In the industry, there’s a lot of fear that legalization is bad for the business model. If you can buy MDMA for $10 or grow your own psilocybin mushrooms, why are you going to pay thousands of dollars to get these drugs?

Well, first off, you’re not: the insurance companies are going to pay for your treatment.

But I think legalization is actually good for the business model. And even if it’s bad for the business model, we have a moral obligation to end prohibition. MDMA can soften people, can make them less prejudiced, and can make them want to see other people.

So I think that we need legalization, we need honest drug education, and training for peer support. We need harm reduction methods at festivals and raves and all of that. And then we also need pure drugs.

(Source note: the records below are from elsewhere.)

Lemma ilog2_unique (q : Q) (e : Z) :
  (pow2 e <= q)%Q -> (q < pow2 (e + 1))%Q -> ilog2 q = e.
Proof.
  intros H1 H2.
  assert (Hq : (0 < q)%Q) by (eapply Qlt_le_trans; [apply (pow2_pos e) | exact H1]).
  destruct (ilog2_spec q Hq) as [H3 H4].
  assert ((e < ilog2 q + 1)%Z).
  { apply pow2_lt_inv. eapply Qle_lt_trans; eassumption. }
  assert ((ilog2 q < e + 1)%Z).
  { apply pow2_lt_inv. eapply Qle_lt_trans; eassumption. }
  lia.
Qed.

Lemma ilog2_proper (x y : Q) : (x == y)%Q -> (0 < x)%Q -> ilog2 x = ilog2 y.
Proof.
  intros H Hx. destruct (ilog2_spec x Hx) as [H1 H2].
  symmetry. apply ilog2_unique; rewrite <- H; assumption.
Qed.

Lemma ilog2_mono (x y : Q) : (0 < x)%Q -> (x <= y)%Q -> (ilog2 x <= ilog2 y)%Z.
Proof.
  intros Hx Hxy.
  assert (Hy : (0 < y)%Q) by (eapply Qlt_le_trans; eassumption).
  destruct (ilog2_spec x Hx) as [H1 _]. destruct (ilog2_spec y Hy) as [_ H2].
  assert ((ilog2 x < ilog2 y + 1)%Z); [| lia].
  apply pow2_lt_inv. eapply Qle_lt_trans; [| exact H2].
  eapply Qle_trans; eassumption.
Qed.

Lemma rne_proper (x y : Q) : (x == y)%Q -> rne x = rne y.
Proof.
  intros H. unfold rne. rewrite (Qfloor_comp x y H).
  assert (E : ((x - inject_Z (Qfloor y) ?= 1 # 2) = (y - inject_Z (Qfloor y) ?= 1 # 2))%Q).
  { apply Qcompare_comp; [rewrite H |]; reflexivity. }
  rewrite E. reflexivity.
Qed.

Lemma rne_Z (n : Z) : rne (inject_Z n) = n.
Proof.
  unfold rne. rewrite Qfloor_Z.
  assert (E : ((inject_Z n - inject_Z n ?= 1 # 2) = Lt)%Q).
  { apply Qlt_alt. unfold Qminus. rewrite Qplus_opp_r. reflexivity. }
  rewrite E. reflexivity.
Qed.

Lemma rne_mono (x y : Q) : (x <= y)%Q -> (rne x <= rne y)%Z.
Proof.
  intros H. pose proof (Qfloor_resp_le x y H) as Hf.
  pose proof (Qfloor_le x) as Hx1. pose proof (Qlt_floor x) as Hx2.
  pose proof (Qfloor_le y) as Hy1. pose proof (Qlt_floor y) as Hy2.
  unfold rne.
  destruct (Z.eq_dec (Qfloor x) (Qfloor y)) as [E | E].
  - rewrite <- E in *.
    remember (inject_Z (Qfloor x)) as fx eqn:Efx. clear Efx.
    destruct (Qcompare_spec (x - fx) (1 # 2)) as [Hx | Hx | Hx];
    destruct (Qcompare_spec (y - fx) (1 # 2)) as [Hy | Hy | Hy];
    try destruct (Z.even (Qfloor x)); try lia; exfalso; lra.
  - destruct (x - inject_Z (Qfloor x) ?= 1 # 2)%Q;
    destruct (y - inject_Z (Qfloor y) ?= 1 # 2)%Q;
    try destruct (Z.even (Qfloor x)); try destruct (Z.even (Qfloor y)); lia.
Qed.

Lemma rne_nonneg (x : Q) : (0 <= x)%Q -> (0 <= rne x)%Z.
Proof. intros H. apply (rne_mono 0 x) in H. exact H. Qed.

Lemma rne_error (m : Q) : (Qabs (inject_Z (rne m) - m) <= 1 # 2)%Q.
Proof.
  pose proof (Qfloor_le m) as H1. pose proof (Qlt_floor m) as H2.
  rewrite inject_Z_plus in H2. change (inject_Z 1) with 1%Q in H2.
  unfold rne.
  destruct (Qcompare_spec (m - inject_Z (Qfloor m)) (1 # 2)) as [H | H | H];
    try destruct (Z.even (Qfloor m));
    rewrite ?inject_Z_plus; change (inject_Z 1) with 1%Q;
    remember (inject_Z (Qfloor m)) as f eqn:Ef; clear Ef;
    apply Qabs_Qle_condition; split; lra.
Qed.

Lemma inject_Z_pow2_lt (M p : Z) :
  (0 <= p)%Z -> (M < 2 ^ p)%Z -> (inject_Z M < pow2 p)%Q.
Proof. intros Hp H. rewrite <- pow2_Z by exact Hp. rewrite <- Zlt_Qlt. exact H. Qed.

Lemma inject_Z_pow2_le (M p : Z) :
  (0 <= p)%Z -> (2 ^ p <= M)%Z -> (pow2 p <= inject_Z M)%Q.
Proof. intros Hp H. rewrite <- pow2_Z by exact Hp. rewrite <- Zle_Qle. exact H. Qed.

Lemma inject_Z_le_pow2 (M p : Z) :
  (0 <= p)%Z -> (M <= 2 ^ p)%Z -> (inject_Z M <= pow2 p)%Q.
Proof. intros Hp H. rewrite <- pow2_Z by exact Hp. rewrite <- Zle_Qle. exact H. Qed.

Humanity is at a crossroads. The last sentence of my Ted talk was, we’re in a race between consciousness and catastrophe. And I think that’s even more clear now. So the medicalization of psychedelics is really good.

But what is at stake as psychedelics become pharmaceuticals?

Rick Doblin: I just had a conversation with a former special operator veteran earlier this morning. He retired after 20 years, spent a lot of time in Afghanistan. He went to ketamine therapy and they told him that the content of what happens doesn’t matter at all. It’s all about the pharmacological effect on your brain – don’t even talk to us about the meaning, the purpose, your moral injuries. None of that matters.

I think what we’re seeing is the standard traditional pharmaceutical approach stripping out the psychotherapy component because it’s the most expensive part. And the pharma companies don’t make money on that anyway. They only make money selling the drug.

So we have to get out of this traditional pharma thinking and really prioritize the therapy and the proper training of therapists.

The treatment is the human interaction. It’s the therapy. It’s not really the drug.